[[ Supplied data, beginning ]]
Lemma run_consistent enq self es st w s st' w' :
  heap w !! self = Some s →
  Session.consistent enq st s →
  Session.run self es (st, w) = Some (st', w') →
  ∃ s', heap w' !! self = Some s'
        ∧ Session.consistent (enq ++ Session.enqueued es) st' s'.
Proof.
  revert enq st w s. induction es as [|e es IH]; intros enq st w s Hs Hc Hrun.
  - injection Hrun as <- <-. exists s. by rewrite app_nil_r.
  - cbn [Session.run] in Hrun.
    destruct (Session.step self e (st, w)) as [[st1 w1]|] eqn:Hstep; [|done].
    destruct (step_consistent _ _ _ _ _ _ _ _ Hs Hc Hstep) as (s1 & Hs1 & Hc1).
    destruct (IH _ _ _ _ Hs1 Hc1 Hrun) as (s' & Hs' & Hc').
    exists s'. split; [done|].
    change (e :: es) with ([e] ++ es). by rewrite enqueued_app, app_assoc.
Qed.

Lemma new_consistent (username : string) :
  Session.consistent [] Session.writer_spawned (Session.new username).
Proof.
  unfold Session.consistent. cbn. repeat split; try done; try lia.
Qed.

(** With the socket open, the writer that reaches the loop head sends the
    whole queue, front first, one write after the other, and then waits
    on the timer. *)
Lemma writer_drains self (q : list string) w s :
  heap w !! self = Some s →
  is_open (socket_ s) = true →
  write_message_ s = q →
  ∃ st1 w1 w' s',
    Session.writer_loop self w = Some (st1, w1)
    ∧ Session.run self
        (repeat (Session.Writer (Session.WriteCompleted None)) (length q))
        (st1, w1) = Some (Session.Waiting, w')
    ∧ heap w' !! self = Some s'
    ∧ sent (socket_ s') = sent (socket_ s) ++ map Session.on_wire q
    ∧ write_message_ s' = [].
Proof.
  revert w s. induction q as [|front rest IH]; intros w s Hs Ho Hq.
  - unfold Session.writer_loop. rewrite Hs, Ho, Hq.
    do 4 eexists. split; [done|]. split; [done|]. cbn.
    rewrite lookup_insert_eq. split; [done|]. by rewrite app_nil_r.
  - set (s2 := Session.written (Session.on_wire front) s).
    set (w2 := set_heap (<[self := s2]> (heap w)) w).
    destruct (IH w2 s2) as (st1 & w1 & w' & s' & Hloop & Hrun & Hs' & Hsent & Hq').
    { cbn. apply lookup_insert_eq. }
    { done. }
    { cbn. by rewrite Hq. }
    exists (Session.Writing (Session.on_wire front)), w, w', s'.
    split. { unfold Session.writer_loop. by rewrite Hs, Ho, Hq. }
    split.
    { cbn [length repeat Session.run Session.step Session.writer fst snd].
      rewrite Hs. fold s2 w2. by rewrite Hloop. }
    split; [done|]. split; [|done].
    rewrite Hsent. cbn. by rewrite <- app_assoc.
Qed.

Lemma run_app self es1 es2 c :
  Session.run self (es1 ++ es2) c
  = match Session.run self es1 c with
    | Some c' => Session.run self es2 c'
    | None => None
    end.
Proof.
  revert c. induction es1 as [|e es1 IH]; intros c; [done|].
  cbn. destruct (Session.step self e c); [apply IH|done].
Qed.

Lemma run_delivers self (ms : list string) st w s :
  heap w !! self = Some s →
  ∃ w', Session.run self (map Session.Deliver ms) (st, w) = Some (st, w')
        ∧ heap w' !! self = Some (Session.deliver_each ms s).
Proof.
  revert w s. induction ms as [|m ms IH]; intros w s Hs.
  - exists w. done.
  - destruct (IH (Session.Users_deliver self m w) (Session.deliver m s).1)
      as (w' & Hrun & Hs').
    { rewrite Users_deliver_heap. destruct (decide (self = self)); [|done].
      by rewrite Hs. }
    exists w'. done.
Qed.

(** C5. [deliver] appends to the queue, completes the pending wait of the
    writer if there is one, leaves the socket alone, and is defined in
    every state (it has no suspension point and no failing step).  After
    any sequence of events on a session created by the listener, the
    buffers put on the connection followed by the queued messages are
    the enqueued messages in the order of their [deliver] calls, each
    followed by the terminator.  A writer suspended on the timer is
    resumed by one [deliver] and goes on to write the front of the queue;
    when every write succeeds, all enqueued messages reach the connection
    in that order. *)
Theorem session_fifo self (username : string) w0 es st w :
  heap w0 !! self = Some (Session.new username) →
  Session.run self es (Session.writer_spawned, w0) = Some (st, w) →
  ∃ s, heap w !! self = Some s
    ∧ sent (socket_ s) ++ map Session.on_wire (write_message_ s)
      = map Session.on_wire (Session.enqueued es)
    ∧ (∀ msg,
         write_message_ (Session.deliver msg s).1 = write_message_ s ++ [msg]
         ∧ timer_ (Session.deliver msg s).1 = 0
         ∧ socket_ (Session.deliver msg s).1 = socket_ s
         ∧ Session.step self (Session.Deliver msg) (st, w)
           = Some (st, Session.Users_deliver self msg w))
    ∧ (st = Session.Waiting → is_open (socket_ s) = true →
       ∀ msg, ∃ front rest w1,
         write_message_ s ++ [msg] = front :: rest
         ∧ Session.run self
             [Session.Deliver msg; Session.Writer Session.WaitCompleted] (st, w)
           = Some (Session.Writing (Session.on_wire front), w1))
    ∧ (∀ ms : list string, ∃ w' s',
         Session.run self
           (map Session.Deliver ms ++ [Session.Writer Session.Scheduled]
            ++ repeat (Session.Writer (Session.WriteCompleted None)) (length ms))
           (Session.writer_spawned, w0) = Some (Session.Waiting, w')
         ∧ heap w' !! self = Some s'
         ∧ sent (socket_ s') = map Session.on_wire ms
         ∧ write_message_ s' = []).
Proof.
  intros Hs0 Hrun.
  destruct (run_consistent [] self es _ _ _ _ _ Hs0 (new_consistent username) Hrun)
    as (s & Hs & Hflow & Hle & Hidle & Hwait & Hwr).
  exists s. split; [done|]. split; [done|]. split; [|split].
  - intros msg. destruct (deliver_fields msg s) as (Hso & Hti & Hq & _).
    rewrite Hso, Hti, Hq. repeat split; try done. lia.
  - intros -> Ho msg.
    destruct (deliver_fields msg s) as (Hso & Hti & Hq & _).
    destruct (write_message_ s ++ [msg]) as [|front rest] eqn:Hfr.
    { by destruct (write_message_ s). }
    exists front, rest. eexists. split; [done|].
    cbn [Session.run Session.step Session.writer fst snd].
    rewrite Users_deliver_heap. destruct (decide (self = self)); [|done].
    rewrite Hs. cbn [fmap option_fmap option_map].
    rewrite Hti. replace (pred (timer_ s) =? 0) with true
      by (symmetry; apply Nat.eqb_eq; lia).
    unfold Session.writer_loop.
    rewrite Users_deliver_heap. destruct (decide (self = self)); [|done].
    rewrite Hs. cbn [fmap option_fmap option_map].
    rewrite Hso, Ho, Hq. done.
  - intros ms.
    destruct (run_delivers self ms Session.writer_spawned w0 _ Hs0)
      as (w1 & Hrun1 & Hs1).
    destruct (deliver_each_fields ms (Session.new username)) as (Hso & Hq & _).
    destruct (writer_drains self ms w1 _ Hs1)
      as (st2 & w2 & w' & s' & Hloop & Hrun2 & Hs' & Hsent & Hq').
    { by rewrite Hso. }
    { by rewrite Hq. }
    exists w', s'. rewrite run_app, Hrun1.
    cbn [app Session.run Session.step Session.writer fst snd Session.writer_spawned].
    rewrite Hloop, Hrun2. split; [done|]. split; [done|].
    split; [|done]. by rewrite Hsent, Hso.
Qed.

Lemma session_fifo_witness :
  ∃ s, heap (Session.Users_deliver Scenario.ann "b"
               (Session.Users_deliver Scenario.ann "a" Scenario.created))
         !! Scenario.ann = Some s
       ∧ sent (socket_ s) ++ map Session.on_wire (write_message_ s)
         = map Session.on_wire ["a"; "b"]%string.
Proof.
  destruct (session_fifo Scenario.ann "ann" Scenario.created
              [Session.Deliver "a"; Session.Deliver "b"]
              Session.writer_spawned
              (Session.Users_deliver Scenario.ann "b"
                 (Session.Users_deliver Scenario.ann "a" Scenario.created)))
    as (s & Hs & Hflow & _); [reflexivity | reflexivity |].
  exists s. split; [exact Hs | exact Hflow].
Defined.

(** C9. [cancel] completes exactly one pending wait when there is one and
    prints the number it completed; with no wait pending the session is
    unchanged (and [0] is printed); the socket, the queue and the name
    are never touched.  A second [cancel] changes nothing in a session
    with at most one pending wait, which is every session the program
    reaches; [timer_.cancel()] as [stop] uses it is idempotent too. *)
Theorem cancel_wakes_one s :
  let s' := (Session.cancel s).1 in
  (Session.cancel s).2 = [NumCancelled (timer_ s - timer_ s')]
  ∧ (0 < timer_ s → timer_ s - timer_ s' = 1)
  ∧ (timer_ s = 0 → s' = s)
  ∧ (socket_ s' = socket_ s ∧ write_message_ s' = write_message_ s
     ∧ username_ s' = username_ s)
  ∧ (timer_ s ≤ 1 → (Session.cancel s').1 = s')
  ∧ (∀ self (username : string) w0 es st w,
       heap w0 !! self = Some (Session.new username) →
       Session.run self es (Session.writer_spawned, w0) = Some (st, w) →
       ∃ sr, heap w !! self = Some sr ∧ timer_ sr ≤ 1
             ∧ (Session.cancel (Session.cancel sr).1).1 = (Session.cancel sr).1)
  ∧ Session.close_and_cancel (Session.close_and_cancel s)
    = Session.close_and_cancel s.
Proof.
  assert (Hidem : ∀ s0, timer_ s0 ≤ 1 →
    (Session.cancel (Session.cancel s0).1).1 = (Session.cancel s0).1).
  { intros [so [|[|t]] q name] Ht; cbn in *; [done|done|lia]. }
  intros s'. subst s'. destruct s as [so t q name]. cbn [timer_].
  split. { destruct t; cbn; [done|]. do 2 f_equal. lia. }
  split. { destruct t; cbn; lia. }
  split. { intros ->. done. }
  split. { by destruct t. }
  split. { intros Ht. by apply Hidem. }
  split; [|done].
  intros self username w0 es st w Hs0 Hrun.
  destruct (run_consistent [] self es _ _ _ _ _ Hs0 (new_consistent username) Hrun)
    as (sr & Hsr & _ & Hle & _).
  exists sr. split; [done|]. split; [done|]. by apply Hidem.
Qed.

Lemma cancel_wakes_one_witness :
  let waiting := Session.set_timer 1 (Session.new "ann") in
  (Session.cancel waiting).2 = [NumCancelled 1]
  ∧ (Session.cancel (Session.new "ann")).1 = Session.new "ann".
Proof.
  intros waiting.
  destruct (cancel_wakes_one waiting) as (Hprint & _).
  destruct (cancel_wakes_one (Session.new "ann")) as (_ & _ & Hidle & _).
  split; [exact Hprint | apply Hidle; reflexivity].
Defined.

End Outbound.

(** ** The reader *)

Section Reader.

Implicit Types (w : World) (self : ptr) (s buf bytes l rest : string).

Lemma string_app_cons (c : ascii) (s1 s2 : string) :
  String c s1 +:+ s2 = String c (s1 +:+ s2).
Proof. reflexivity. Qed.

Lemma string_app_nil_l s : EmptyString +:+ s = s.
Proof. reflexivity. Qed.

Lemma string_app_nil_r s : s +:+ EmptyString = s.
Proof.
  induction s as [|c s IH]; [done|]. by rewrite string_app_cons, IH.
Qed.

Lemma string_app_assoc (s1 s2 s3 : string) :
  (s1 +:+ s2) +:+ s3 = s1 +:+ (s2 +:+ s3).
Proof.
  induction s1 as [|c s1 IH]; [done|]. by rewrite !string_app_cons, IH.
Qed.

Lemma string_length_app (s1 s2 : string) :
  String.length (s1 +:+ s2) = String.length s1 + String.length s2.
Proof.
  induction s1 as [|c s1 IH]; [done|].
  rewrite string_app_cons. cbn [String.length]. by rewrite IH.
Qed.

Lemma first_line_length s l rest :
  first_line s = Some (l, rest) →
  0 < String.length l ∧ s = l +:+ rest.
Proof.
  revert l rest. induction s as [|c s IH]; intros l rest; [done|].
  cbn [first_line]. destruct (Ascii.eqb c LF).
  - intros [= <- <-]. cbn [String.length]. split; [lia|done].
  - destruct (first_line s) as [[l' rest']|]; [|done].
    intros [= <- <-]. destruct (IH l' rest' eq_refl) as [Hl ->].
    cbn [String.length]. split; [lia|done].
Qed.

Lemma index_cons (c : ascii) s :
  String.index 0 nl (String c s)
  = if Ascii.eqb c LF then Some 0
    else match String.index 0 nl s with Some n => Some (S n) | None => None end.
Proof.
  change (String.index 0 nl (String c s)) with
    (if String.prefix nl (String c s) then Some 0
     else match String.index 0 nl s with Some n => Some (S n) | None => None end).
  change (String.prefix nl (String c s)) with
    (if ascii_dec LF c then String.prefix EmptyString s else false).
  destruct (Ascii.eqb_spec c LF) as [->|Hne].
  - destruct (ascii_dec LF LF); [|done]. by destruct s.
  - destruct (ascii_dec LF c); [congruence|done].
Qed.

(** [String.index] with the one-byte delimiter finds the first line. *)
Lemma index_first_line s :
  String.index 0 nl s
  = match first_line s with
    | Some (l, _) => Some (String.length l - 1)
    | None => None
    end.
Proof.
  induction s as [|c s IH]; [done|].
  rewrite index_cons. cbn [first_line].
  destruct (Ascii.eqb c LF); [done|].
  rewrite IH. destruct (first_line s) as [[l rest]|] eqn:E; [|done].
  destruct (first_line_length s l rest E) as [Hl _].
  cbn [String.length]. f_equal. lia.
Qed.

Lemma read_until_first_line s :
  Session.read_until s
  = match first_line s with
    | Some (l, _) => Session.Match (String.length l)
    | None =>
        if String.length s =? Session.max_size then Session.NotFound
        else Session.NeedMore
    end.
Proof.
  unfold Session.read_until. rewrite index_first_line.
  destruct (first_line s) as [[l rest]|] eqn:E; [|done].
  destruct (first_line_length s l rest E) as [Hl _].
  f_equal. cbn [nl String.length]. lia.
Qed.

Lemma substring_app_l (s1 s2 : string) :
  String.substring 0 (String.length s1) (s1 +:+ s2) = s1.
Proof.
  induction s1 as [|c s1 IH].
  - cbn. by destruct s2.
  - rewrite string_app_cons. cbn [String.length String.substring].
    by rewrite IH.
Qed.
[[ Supplied data, end ]]
What to produce —
Count how many lines in the data contain the word "unfold", giving the number without comment.

Task solution —
5